I used this tutorial: https://github.com/gatsbyjs/gatsby/blob/master/docs/docs/environment-variables.md
Steps I followed:
1) install [email protected]
2) Create two files in root folder: ".env.development" and ".env.production"
3) "follow their setup instructions" (example on dotenv npm docs)
In gatsby-config.js:
const fs = require('fs');
const dotenv = require('dotenv');
const envConfig = 
dotenv.parse(fs.readFileSync(`.env.${process.env.NODE_ENV}`));
for (var k in envConfig) {
  process.env[k] = envConfig[k];
}
Unfortunately, when i run gatsby develop, NODE_ENV isn't set yet:
error Could not load gatsby-config
  Error: ENOENT: no such file or directory, open 'E:\Front-End Projects\Gatsby\sebhewelt.com\.env.undefined'
It works when I set it manually:
dotenv.parse(fs.readFileSync(`.env.development`));
I need environment variables in gatsby-config because I put sensitive data in this file:
  {
      resolve: `gatsby-source-contentful`,
      options: {
        spaceId: envConfig.CONTENTFUL_SPACE_ID,
        accessToken: envConfig.CONTENTFUL_ACCESS_TOKEN
      }
    }
How to make it work?
PS: Additional question - As this made me think, I know I shouldn't put passwords and tokens on github, but as netlify builds from github, is there other safe way?
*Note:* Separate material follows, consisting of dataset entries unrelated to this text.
(** * Langterm: natural language to shell command

    A shallow embedding of [src/index.js] (class [Langterm]) and the
    properties of its command extraction, its preference store and its
    confirm-then-execute session.

    JavaScript strings are sequences of UTF-16 code units; they are modelled
    as lists of code units, each an [N]. *)

From Stdlib Require Import List NArith ZArith Bool Lia String Ascii DecimalString.
Import ListNotations.

Set Implicit Arguments.

(** ** JavaScript strings *)

Module JS.

Definition jsstring := list N.

(** A literal of the source, written in ASCII. *)
Definition js (s : string) : jsstring :=
  List.map N_of_ascii (list_ascii_of_string s).

Definition eqb (a b : jsstring) : bool :=
  if list_eq_dec N.eq_dec a b then true else false.

(** The backtick, U+0060. *)
Definition tick : N := 96%N.

Definition isTick (c : N) : bool := N.eqb c tick.

(** [s.includes(c)] for a one-unit search string. *)
Definition includes (c : N) (s : jsstring) : bool :=
  existsb (N.eqb c) s.

(** WhiteSpace and LineTerminator of ECMAScript, the units that
    [String.prototype.trim] strips and that [parseInt] skips. *)
Definition isWhiteSpace (c : N) : bool :=
  (N.eqb c 9 || N.eqb c 10 || N.eqb c 11 || N.eqb c 12 || N.eqb c 13
   || N.eqb c 32 || N.eqb c 160 || N.eqb c 5760
   || (N.leb 8192 c && N.leb c 8202)
   || N.eqb c 8232 || N.eqb c 8233 || N.eqb c 8239 || N.eqb c 8287
   || N.eqb c 12288 || N.eqb c 65279)%N%bool.

Fixpoint trimStart (s : jsstring) : jsstring :=
  match s with
  | [] => []
  | c :: r => if isWhiteSpace c then trimStart r else s
  end.

Definition trimEnd (s : jsstring) : jsstring := rev (trimStart (rev s)).

Definition trim (s : jsstring) : jsstring := trimEnd (trimStart s).

(** Truthiness of a string value: every string but the empty one. *)
Definition truthy (s : jsstring) : bool :=
  match s with [] => false | _ :: _ => true end.

(** [parts.join(sep)]. *)
Fixpoint join (sep : jsstring) (parts : list jsstring) : jsstring :=
  match parts with
  | [] => []
  | [p] => p
  | p :: rest => p ++ sep ++ join sep rest
  end.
I had a similar issue, I created 2 files in the root ".env.development" and ".env.production" but was still not able to access the env file variables - it was returning undefined in my gatsby-config.js file.
Got it working by npm installing dotenv and doing this:
1) When running gatsby develop process.env.NODE_ENV was returning undefined, but when running gatsby build it was returning 'production' so I define it here:
let env = process.env.NODE_ENV || 'development';
2) Then I used dotenv but specify the filepath based on the process.env.NODE_ENV
require('dotenv').config({path: `./.env.${env}`}); 
3) Then you can access your variables for your config:
module.exports = {
siteMetadata: {
    title: `Gatsby Default Starter`,
},
plugins: [
    `gatsby-plugin-react-helmet`,
    {
      resolve: `gatsby-source-contentful`,
      options: {
        spaceId: `${process.env.CONTENTFUL_ID}`,
        accessToken: `${process.env.CONTENTFUL_TOKEN}`,
        },
    },
],
}
                        You should only use env files when you're comfortable checking those into git. For passwords/tokens/etc. add them to Netlify or whatever build tool you use through their dashboard.
These you can access in gatsby-config.js & gatsby-node.js via process.env.ENV_VARIABLE.
You can't access environment variables added this way in the browser however. For this you'll need to use .env.development & .env.production.